TASK OBJECTIVE: Return exactly the lines below, starting with the one that has "- intros x." and going on through the one that has "induction 1 as".

--- DATA IN THIS EXERCISE Enclosed Below ---

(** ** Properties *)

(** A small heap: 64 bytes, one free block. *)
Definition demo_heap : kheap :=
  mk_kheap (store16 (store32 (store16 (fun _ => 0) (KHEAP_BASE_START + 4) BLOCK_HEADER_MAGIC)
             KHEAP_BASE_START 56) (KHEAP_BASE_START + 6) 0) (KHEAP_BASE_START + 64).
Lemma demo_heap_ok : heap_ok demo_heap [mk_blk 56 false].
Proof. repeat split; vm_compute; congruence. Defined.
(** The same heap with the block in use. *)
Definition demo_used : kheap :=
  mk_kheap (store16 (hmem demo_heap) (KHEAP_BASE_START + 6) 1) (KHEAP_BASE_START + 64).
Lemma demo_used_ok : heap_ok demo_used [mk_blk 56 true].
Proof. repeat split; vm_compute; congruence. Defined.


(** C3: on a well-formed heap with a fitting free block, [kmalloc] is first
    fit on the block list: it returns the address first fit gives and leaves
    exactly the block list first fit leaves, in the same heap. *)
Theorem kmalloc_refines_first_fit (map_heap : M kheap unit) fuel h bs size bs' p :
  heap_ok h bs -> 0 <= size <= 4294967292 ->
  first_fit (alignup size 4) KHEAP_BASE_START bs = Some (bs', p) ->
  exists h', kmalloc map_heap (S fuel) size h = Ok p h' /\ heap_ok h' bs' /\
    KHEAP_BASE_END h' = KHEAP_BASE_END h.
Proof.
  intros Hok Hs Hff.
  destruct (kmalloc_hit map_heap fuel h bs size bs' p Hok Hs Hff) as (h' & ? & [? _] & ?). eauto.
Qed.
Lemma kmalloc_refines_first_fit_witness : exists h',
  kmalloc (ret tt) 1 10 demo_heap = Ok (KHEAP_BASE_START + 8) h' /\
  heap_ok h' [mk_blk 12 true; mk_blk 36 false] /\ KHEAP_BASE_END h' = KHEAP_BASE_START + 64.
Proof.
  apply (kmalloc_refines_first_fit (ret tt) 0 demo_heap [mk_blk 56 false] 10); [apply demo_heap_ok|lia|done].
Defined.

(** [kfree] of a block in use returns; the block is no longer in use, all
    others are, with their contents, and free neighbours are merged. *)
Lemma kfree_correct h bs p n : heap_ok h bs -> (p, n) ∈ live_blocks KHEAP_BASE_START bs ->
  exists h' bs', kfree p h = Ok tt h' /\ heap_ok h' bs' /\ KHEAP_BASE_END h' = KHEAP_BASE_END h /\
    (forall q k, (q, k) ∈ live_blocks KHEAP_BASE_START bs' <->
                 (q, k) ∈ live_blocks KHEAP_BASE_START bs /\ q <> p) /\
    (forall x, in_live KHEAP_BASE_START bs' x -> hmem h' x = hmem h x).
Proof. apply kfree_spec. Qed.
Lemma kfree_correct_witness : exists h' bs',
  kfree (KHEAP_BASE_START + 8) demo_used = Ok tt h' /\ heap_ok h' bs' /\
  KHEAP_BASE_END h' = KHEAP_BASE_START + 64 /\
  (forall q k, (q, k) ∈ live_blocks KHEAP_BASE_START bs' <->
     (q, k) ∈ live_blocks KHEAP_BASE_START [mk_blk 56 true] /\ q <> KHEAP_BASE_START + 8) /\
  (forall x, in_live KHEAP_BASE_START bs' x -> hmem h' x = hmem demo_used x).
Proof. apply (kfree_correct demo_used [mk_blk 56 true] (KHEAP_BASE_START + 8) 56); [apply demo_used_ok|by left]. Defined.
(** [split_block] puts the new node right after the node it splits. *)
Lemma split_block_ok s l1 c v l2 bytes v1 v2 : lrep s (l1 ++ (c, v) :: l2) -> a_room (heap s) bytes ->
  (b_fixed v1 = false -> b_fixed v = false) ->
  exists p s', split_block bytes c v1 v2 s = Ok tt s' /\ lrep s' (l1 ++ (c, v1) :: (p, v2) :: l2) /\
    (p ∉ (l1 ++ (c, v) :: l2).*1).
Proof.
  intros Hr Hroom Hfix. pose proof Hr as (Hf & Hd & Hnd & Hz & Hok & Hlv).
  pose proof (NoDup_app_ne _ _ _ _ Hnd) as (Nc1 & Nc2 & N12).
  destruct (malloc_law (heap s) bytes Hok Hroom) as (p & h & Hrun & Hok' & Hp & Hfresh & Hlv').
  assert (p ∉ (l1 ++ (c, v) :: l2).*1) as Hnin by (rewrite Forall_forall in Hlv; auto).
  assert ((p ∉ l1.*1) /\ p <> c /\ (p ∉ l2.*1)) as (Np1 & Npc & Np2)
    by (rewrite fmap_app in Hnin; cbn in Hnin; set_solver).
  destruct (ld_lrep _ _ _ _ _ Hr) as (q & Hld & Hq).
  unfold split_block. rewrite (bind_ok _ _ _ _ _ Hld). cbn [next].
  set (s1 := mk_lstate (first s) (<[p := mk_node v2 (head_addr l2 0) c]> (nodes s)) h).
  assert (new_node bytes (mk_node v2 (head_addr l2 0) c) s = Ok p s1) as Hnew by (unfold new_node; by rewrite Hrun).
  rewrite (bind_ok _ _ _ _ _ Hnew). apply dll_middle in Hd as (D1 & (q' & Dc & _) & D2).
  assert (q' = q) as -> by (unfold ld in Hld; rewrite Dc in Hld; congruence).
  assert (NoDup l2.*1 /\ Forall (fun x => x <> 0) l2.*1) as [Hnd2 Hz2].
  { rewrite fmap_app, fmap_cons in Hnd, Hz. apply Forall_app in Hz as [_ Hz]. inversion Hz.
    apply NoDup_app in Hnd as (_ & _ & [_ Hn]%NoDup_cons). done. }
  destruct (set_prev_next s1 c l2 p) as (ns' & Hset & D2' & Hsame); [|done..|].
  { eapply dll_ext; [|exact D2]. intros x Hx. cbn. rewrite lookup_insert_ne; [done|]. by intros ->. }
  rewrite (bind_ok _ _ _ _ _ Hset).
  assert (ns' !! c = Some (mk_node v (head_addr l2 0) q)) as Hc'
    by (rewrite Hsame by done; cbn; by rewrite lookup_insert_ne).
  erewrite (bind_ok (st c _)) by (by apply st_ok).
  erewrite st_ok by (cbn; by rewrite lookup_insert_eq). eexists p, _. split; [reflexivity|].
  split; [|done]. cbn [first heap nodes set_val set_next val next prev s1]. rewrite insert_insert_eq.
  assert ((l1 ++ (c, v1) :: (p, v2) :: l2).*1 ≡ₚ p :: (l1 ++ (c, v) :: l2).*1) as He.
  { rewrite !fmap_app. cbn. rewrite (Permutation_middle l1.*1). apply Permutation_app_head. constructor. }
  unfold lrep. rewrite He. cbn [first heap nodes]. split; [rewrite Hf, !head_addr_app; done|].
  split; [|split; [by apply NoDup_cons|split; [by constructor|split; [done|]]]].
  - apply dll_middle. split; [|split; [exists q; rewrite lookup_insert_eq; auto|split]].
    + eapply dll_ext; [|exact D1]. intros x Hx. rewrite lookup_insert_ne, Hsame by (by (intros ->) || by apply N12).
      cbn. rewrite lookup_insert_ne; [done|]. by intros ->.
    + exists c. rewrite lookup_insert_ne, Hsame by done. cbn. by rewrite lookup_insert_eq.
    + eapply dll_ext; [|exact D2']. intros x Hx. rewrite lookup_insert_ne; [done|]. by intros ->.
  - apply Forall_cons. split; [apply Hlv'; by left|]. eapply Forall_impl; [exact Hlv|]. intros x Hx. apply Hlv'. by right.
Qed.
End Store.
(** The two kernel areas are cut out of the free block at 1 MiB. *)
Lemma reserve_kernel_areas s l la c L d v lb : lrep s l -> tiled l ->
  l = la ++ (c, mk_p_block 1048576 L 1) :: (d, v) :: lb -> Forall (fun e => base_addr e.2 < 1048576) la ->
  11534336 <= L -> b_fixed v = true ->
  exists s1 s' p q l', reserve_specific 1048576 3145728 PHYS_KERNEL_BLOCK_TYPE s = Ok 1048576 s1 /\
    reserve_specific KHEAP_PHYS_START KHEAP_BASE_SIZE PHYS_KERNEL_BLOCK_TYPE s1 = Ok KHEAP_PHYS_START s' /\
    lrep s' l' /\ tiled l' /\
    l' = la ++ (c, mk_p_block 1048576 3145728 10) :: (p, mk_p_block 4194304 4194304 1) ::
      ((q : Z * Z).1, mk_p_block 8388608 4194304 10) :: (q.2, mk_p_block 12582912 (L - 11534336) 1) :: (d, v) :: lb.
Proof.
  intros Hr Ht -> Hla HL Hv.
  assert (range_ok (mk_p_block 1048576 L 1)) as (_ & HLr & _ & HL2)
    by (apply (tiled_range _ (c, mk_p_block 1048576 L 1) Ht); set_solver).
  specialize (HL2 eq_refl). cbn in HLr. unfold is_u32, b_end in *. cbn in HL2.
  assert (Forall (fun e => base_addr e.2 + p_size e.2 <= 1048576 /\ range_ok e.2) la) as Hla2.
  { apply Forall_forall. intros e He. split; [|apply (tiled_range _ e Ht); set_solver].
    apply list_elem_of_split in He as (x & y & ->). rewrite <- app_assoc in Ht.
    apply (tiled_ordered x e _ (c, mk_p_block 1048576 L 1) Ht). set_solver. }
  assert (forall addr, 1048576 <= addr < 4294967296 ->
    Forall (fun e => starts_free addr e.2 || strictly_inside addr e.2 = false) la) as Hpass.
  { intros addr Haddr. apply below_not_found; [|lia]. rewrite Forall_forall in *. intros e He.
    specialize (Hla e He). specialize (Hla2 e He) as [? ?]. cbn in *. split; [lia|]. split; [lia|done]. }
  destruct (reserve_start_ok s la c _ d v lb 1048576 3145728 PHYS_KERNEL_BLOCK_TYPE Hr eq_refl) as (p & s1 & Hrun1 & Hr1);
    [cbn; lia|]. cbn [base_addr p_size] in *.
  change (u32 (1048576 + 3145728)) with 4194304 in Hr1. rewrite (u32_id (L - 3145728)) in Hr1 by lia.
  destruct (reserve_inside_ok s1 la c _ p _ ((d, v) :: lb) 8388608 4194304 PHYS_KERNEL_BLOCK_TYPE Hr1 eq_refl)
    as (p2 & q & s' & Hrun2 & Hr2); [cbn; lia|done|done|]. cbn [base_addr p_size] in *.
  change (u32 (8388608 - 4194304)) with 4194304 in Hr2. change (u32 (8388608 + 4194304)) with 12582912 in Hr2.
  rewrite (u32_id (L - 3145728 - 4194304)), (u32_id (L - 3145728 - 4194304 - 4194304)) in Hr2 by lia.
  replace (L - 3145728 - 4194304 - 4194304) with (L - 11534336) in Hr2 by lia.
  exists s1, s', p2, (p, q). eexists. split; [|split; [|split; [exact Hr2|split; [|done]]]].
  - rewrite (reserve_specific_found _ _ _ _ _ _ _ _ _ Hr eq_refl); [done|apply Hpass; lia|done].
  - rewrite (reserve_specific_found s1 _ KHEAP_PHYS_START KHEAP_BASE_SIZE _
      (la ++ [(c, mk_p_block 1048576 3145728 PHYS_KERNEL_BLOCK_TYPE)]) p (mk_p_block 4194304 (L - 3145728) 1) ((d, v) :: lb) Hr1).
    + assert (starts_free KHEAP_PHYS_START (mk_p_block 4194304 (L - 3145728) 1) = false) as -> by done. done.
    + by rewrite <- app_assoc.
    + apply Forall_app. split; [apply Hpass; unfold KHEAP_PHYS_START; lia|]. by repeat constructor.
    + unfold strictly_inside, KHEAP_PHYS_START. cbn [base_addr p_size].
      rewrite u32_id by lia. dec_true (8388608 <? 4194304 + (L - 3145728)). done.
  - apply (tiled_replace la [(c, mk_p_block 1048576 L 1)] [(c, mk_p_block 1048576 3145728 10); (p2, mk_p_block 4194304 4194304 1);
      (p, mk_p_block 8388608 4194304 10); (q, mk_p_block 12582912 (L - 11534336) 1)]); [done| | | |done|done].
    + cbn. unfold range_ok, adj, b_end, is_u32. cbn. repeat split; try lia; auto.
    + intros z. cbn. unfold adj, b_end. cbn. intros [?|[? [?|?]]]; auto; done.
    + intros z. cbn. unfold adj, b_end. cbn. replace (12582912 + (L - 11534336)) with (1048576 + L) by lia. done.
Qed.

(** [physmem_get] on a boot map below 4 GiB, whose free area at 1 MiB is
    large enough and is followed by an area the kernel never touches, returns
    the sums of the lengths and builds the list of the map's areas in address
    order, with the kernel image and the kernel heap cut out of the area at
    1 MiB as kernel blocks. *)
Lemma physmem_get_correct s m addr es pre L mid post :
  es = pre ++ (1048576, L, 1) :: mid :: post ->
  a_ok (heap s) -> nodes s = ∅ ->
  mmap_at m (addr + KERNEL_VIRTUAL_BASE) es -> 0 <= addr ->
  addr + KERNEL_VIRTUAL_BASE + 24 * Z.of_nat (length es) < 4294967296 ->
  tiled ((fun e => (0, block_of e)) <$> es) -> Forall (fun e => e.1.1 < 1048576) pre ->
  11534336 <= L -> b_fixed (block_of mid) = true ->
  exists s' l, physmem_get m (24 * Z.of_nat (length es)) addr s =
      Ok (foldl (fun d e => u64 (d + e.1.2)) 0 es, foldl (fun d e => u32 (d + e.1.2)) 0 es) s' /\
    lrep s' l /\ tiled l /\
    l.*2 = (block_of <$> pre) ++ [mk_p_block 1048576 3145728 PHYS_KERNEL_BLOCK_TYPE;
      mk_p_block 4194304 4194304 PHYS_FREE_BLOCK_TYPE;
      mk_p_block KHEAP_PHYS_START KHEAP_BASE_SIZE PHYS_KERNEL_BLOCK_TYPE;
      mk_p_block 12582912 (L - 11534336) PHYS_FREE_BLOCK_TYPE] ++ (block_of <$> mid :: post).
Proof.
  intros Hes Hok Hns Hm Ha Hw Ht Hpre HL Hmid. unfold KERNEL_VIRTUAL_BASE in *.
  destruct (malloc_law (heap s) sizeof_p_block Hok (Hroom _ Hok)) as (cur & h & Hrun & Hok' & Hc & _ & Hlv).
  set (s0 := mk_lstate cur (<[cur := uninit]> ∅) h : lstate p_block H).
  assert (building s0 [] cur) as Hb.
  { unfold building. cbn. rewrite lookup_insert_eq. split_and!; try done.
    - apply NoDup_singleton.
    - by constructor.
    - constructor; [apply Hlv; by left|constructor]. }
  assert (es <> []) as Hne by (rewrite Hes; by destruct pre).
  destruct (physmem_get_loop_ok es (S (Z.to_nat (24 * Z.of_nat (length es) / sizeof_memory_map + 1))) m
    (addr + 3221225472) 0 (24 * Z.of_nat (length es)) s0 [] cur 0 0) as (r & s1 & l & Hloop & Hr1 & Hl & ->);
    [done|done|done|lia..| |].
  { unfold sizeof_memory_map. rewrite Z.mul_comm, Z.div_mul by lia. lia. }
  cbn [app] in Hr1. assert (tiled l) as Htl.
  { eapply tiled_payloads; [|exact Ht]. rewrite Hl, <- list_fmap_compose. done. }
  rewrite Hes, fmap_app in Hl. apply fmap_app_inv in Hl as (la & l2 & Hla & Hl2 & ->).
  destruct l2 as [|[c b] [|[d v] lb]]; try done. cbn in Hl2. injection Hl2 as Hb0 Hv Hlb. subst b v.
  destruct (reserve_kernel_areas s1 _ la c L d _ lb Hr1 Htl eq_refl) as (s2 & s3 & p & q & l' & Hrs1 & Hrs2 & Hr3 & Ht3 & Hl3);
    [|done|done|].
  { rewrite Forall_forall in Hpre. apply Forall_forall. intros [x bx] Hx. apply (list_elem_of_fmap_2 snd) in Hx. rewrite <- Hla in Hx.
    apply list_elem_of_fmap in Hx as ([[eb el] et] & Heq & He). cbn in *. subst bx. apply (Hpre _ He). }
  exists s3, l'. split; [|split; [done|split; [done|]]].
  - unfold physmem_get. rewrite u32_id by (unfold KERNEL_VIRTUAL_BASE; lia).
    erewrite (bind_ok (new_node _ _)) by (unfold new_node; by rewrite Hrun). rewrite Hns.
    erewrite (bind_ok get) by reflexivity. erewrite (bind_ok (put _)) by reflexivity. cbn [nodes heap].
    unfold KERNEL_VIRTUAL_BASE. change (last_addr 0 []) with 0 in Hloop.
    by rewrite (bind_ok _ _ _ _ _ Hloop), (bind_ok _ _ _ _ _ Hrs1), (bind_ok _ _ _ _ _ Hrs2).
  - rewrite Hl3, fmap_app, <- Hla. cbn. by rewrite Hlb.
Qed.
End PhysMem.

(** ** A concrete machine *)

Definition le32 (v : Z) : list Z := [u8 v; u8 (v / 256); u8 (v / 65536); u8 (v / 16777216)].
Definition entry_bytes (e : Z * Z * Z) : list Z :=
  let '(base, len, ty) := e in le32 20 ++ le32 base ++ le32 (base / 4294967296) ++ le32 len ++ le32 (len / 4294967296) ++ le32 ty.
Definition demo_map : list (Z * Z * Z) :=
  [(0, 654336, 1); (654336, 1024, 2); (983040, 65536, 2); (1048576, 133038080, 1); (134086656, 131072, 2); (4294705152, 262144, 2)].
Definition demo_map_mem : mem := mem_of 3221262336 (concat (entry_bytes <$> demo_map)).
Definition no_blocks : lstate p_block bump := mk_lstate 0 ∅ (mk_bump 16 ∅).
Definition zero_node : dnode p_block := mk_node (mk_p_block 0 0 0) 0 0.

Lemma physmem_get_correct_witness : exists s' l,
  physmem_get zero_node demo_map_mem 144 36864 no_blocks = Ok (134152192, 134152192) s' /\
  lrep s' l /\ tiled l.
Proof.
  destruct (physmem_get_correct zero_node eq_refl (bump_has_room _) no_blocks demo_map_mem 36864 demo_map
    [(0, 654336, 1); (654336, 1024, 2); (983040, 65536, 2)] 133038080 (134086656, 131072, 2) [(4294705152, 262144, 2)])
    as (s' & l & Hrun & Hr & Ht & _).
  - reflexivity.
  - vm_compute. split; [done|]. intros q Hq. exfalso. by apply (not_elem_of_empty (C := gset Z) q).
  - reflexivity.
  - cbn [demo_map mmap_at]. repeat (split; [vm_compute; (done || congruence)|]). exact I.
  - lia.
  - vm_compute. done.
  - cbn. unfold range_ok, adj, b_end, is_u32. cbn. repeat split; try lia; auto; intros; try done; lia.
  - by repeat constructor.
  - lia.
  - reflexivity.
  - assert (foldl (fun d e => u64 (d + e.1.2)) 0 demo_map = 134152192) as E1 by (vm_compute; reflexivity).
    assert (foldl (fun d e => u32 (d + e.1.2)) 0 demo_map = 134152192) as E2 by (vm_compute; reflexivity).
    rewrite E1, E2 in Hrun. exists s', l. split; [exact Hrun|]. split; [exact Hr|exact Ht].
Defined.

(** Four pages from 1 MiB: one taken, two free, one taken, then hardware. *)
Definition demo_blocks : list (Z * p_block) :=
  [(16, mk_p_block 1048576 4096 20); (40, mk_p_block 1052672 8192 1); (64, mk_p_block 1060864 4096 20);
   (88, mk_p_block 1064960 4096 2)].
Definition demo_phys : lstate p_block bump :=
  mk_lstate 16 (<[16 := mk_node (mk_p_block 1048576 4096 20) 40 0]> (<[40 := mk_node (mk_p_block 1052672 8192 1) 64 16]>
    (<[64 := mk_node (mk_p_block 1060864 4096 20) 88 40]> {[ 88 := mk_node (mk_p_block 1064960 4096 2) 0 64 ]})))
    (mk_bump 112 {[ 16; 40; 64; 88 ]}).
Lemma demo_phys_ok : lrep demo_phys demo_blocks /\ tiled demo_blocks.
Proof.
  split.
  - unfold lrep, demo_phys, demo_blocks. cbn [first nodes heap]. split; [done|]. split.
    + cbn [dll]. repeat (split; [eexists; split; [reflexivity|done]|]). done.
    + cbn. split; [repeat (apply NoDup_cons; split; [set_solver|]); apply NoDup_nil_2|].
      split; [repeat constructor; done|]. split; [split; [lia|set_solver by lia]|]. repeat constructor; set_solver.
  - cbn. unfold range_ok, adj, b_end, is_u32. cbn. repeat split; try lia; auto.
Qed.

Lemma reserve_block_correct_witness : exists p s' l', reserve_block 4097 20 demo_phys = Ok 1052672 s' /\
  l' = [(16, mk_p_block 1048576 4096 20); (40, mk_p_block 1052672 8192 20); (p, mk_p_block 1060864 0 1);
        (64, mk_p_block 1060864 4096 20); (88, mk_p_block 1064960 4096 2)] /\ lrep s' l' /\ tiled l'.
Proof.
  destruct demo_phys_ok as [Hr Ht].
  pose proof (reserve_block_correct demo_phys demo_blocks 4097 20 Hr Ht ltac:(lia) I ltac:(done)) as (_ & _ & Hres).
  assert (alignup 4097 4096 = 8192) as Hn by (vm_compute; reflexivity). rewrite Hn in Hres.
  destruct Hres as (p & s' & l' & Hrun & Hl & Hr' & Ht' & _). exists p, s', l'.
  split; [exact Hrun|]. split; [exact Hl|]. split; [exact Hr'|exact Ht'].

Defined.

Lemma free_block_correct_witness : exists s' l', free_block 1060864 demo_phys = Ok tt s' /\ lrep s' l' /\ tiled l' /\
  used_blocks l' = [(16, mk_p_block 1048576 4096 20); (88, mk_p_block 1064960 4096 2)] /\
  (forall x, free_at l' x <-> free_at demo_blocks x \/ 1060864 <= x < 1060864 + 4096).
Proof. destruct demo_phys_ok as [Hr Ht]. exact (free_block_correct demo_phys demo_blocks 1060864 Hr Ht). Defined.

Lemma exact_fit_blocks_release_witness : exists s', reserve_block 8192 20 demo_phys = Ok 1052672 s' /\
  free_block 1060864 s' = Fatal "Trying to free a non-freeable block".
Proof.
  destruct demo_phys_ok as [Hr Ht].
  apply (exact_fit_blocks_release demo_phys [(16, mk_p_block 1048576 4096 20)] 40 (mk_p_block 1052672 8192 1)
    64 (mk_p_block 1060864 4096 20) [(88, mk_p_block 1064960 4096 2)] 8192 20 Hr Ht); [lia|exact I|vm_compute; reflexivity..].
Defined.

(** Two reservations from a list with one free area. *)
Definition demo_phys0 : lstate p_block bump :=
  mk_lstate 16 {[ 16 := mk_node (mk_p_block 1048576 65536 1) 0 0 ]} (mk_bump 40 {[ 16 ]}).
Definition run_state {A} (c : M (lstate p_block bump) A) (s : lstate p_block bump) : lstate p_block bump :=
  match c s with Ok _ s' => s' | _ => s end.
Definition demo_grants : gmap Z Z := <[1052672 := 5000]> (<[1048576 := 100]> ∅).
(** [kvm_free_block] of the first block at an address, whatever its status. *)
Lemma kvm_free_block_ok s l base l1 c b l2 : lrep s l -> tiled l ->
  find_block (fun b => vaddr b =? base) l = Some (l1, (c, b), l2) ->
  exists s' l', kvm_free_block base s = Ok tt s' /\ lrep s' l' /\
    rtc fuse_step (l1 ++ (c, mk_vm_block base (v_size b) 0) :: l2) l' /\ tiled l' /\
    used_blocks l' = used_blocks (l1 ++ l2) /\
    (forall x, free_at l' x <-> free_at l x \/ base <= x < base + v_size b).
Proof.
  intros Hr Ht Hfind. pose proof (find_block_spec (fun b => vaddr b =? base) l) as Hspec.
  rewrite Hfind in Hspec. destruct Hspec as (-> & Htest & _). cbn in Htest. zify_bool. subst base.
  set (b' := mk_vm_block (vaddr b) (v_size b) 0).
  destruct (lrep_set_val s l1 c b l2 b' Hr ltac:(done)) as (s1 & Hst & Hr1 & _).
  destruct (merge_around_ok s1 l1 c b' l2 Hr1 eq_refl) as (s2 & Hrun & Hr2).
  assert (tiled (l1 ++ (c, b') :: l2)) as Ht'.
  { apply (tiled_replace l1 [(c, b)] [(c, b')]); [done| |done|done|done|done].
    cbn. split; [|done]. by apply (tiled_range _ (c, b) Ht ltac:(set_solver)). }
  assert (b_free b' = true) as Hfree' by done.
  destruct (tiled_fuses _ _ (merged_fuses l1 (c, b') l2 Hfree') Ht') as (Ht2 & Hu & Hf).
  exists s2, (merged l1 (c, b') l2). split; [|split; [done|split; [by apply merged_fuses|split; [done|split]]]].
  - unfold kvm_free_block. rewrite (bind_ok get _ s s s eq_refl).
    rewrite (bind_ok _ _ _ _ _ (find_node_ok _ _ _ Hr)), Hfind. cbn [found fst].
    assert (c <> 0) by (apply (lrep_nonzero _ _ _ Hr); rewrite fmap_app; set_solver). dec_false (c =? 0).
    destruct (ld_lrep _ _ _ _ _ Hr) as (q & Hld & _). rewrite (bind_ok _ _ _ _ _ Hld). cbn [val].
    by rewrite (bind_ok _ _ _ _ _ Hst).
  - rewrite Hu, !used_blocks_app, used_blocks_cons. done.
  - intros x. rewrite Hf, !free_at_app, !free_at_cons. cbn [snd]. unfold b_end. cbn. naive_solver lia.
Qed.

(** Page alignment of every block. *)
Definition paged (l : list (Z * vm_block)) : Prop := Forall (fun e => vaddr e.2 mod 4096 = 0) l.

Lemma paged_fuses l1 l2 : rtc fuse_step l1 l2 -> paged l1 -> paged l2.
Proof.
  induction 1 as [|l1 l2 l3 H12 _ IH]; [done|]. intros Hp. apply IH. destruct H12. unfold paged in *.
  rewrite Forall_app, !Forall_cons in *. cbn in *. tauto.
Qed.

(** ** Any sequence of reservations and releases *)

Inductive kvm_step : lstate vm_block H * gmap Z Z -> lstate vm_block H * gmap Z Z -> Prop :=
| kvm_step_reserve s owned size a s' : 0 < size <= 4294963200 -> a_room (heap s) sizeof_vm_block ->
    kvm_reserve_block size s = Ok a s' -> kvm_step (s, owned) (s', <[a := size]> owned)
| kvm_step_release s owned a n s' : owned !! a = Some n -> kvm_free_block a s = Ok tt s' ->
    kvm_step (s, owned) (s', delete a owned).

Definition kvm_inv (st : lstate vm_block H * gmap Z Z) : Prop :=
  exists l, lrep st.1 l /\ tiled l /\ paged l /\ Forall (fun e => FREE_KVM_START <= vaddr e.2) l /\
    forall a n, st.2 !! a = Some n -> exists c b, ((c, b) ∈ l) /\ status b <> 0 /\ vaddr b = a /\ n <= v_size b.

--- End of Enclosed DATA IN THIS EXERCISE ---

PROBLEM SOLUTION:
  - intros x. rewrite Hf, !free_at_app, !free_at_cons. cbn [snd]. unfold b_end. cbn. naive_solver lia.
Qed.

(** Page alignment of every block. *)
Definition paged (l : list (Z * vm_block)) : Prop := Forall (fun e => vaddr e.2 mod 4096 = 0) l.

Lemma paged_fuses l1 l2 : rtc fuse_step l1 l2 -> paged l1 -> paged l2.
Proof.
  induction 1 as [|l1 l2 l3 H12 _ IH]; [done|]. intros Hp. apply IH. destruct H12. unfold paged in *.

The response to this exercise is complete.